Performing cross-validation and validation
Before you produce the final surface, you should have some idea of how well the model predicts the values at unknown locations. Cross-validation and validation help you make an informed decision as to which model provides the best predictions. The calculated statistics serve as diagnostics that indicate whether the model and/or its associated parameter values are reasonable.
Cross-validation and validation use the following idea—remove one or more data locations and predict their associated data using the data at the rest of the locations. In this way, you can compare the predicted value to the observed value and obtain useful information about the quality of your kriging model (for example, the semivariogram parameters and the searching neighborhood).
Cross-validation uses all the data to estimate the trend and autocorrelation models. It removes each data location one at a time and predicts the associated data value. For example, the diagram below shows 10 data points. Cross-validation omits a point (red point) and calculates the value of this location using the remaining 9 points (blue points). The predicted and actual values at the location of the omitted point are compared. This procedure is repeated for a second point, and so on. For all points, cross-validation compares the measured and predicted values. In a sense, cross-validation "cheats" a little by using all the data to estimate the trend and autocorrelation models. After completing cross-validation, some data locations may be set aside as unusual, requiring the trend and autocorrelation models to be refit.
Cross-validation is performed automatically and results are shown in the last step of the Geostatistical Wizard. Cross-validation can also be performed manually using the Cross Validation geoprocessing tool.

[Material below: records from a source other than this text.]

(** * advanced-vector: RawMemory<T> and Vector<T> (vector.h)

    A shallow embedding of the two class templates of [vector.h] and the
    properties of their operations.

    - A [T*] is a pair of a block and an offset counted in elements.  A block
      is the list of its slots; a slot is raw ([None]) or holds a constructed
      object ([Some v]).
    - [size_t] is a 64-bit unsigned integer: sizes live in [N] and every
      [size_t] operation of the source is written with its wrap-around.
    - [Vector] objects live in a store indexed by their address ([this]), so
      that [this != &rhs] is a comparison of addresses.
    - Every function runs in a state monad over the store with two ways of not
      returning: a C++ exception ([Throw], the store survives) and undefined
      behaviour or a failed [assert] ([Undef]). *)

From stdpp Require Import base numbers option list strings gmap fin_maps.

Open Scope N_scope.

(** ** The element type

    The template parameter [T] is known to the container only through the
    operations below.  An operation that throws yields [None] and leaves its
    operands as they were.  A move hands back the new object together with the
    state it leaves in its source. *)

Class Element (T : Type) := {
  ctor_args : Type;
  (** [T(args...)] for arguments that are no [T] object themselves *)
  construct : ctor_args → option T;
  (** [T()] *)
  value_construct : option T;
  (** [T(const T&)] *)
  copy_construct : T → option T;
  (** [T(T&&)]: the new object and what is left of the source *)
  move_construct : T → option (T * T);
  (** [dst = src] for [const T& src]: the new state of [dst] *)
  copy_assign : T → T → option T;
  (** [dst = std::move(src)]: the new states of [dst] and of [src] *)
  move_assign : T → T → option (T * T);
  is_nothrow_move_constructible : bool;
  is_copy_constructible : bool;
  (** [sizeof(T)]: at least one byte, and an object fits in a block *)
  sizeof_T : N;
  sizeof_T_pos : 0 < sizeof_T;
  sizeof_T_bound : sizeof_T < 2 ^ 63;
}.

(** [PTRDIFF_MAX]: no block is larger *)
Definition ptrdiff_max : N := 2 ^ 63 - 1.

(** the largest number of [T] objects a block can hold *)
Definition max_size {T} `{Element T} : N := ptrdiff_max / sizeof_T.

(** What a regular value type adds: copies and moves carry the value over, and
    the [noexcept] trait tells the truth. *)
Class ElementLaws (T : Type) `{Element T} := {
  copy_construct_value v v' : copy_construct v = Some v' → v' = v;
  move_construct_value v v' r : move_construct v = Some (v', r) → v' = v;
  copy_assign_value d s d' : copy_assign d s = Some d' → d' = s;
  move_assign_value d s d' r : move_assign d s = Some (d', r) → d' = s;
  nothrow_move_sound v :
    is_nothrow_move_constructible = true → is_Some (move_construct v);
}.

(** ** [size_t] *)

Definition size_t_modulus : N := 2 ^ 64.
Definition wrap (n : N) : N := n mod size_t_modulus.
(** [a - b] on two [size_t] values *)
Definition size_t_sub (a b : N) : N := (a + size_t_modulus - b) mod size_t_modulus.

(** ** Pointers, objects and the store *)

Definition addr := positive.
Definition vid := positive.

Record ptr := { base : option addr; off : N }.

Definition nullptr : ptr := {| base := None; off := 0 |}.
Definition ptr_add (p : ptr) (n : N) : ptr := {| base := base p; off := off p + n |}.
Infix "+ₚ" := ptr_add (at level 50, left associativity).

Definition ptr_eqb (p q : ptr) : bool :=
  bool_decide (base p = base q) && (off p =? off q).
(** [p <= q]; only pointers into one block compare *)
Definition ptr_leb (p q : ptr) : option bool :=
  if bool_decide (base p = base q) then Some (off p <=? off q) else None.

Record RawMemory := { buffer_ : ptr; capacity_ : N }.
Record Vector := { data_ : RawMemory; size_ : N }.

Section Machine.
Context {T : Type} `{!Element T}.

Validation first removes part of the data (call it the test dataset) then uses the rest of the data (call it the training dataset) to develop the trend and autocorrelation models to be used for prediction. In Geostatistical Analyst, you create the test and training datasets using the Create Subset tools. Other than that, the types of graphs and summary statistics used to compare predictions to true values are similar for both validation and cross-validation. Validation creates a model for only a subset of the data, so it does not directly check your final model, which should include all available data. Rather, validation checks whether a protocol of decisions is valid, for example, choice of semivariogram model, lag size, and search neighborhood. If the decision protocol works for validation, you can feel comfortable that it also works for the whole dataset.
Geostatistical Analyst gives several graphs and summaries of the measured values versus the predicted values. A scatterplot of predicted values versus true values is given. You might expect that these should scatter around the 1:1 line (the black dashed line in the plot given below). However, the slope is usually less than 1. It is a property of kriging that tends to underpredict large values and overpredict small values, as shown in the following figure.
The fitted line through the scatter of points is given in blue with the equation given just below the plot. The error plot is the same as the prediction plot, except the measured values are subtracted from the predicted values. For the standardized error plot, the measured values are subtracted from the predicted values and divided by the estimated kriging standard errors. All three of these plots show how well kriging is predicting. If all the data was independent (no autocorrelation), all predictions would be the same (every prediction would be the mean of the measured data), so the blue line would be horizontal. With autocorrelation and a good kriging model, the blue line should be closer to the 1:1 (black dashed) line.
The final plot is a QQ plot. This shows the quantiles of the difference between the predicted and measured values and the corresponding quantiles from a standard normal distribution. If the errors of the predictions from their true values are normally distributed, the points should lie roughly along the gray line. If the errors are normally distributed, you can be confident of using methods that rely on normality (for example, quantile maps in simple kriging).
Prediction error statistics
Finally, some summary statistics on the kriging prediction errors are given below. Use these as diagnostics.
- You would like your predictions to be unbiased (centered on the true values). If the prediction errors are unbiased, the mean prediction error should be near zero. However, this value depends on the scale of the data; to standardize these, the standardized prediction errors give the prediction errors divided by their prediction standard errors. The mean of these should also be near zero.
- You would like your assessment of uncertainty, the prediction standard errors, to be valid. Each of the kriging methods gives the estimated prediction kriging standard errors. Besides making predictions, you estimate the variability of the predictions from the true values. It is important to get the correct variability. For example, in ordinary, simple, and universal kriging (assuming the data is normally distributed), the quantile and probability maps depend on the kriging standard errors as much as the predictions themselves. If the average standard errors are close to the root mean squared prediction errors, you are correctly assessing the variability in prediction. If the average standard errors are greater than the root mean squared prediction errors, you are overestimating the variability of your predictions; if the average standard errors are less than the root mean squared prediction errors, you are underestimating the variability in your predictions. Another way to look at this is to divide each prediction error by its estimated prediction standard error. They should be similar, on average, so the root mean squared standardized errors should be close to 1 if the prediction standard errors are valid. If the root mean squared standardized errors are greater than 1, you are underestimating the variability in your predictions; if the root mean squared standardized errors are less than 1, you are overestimating the variability in your predictions.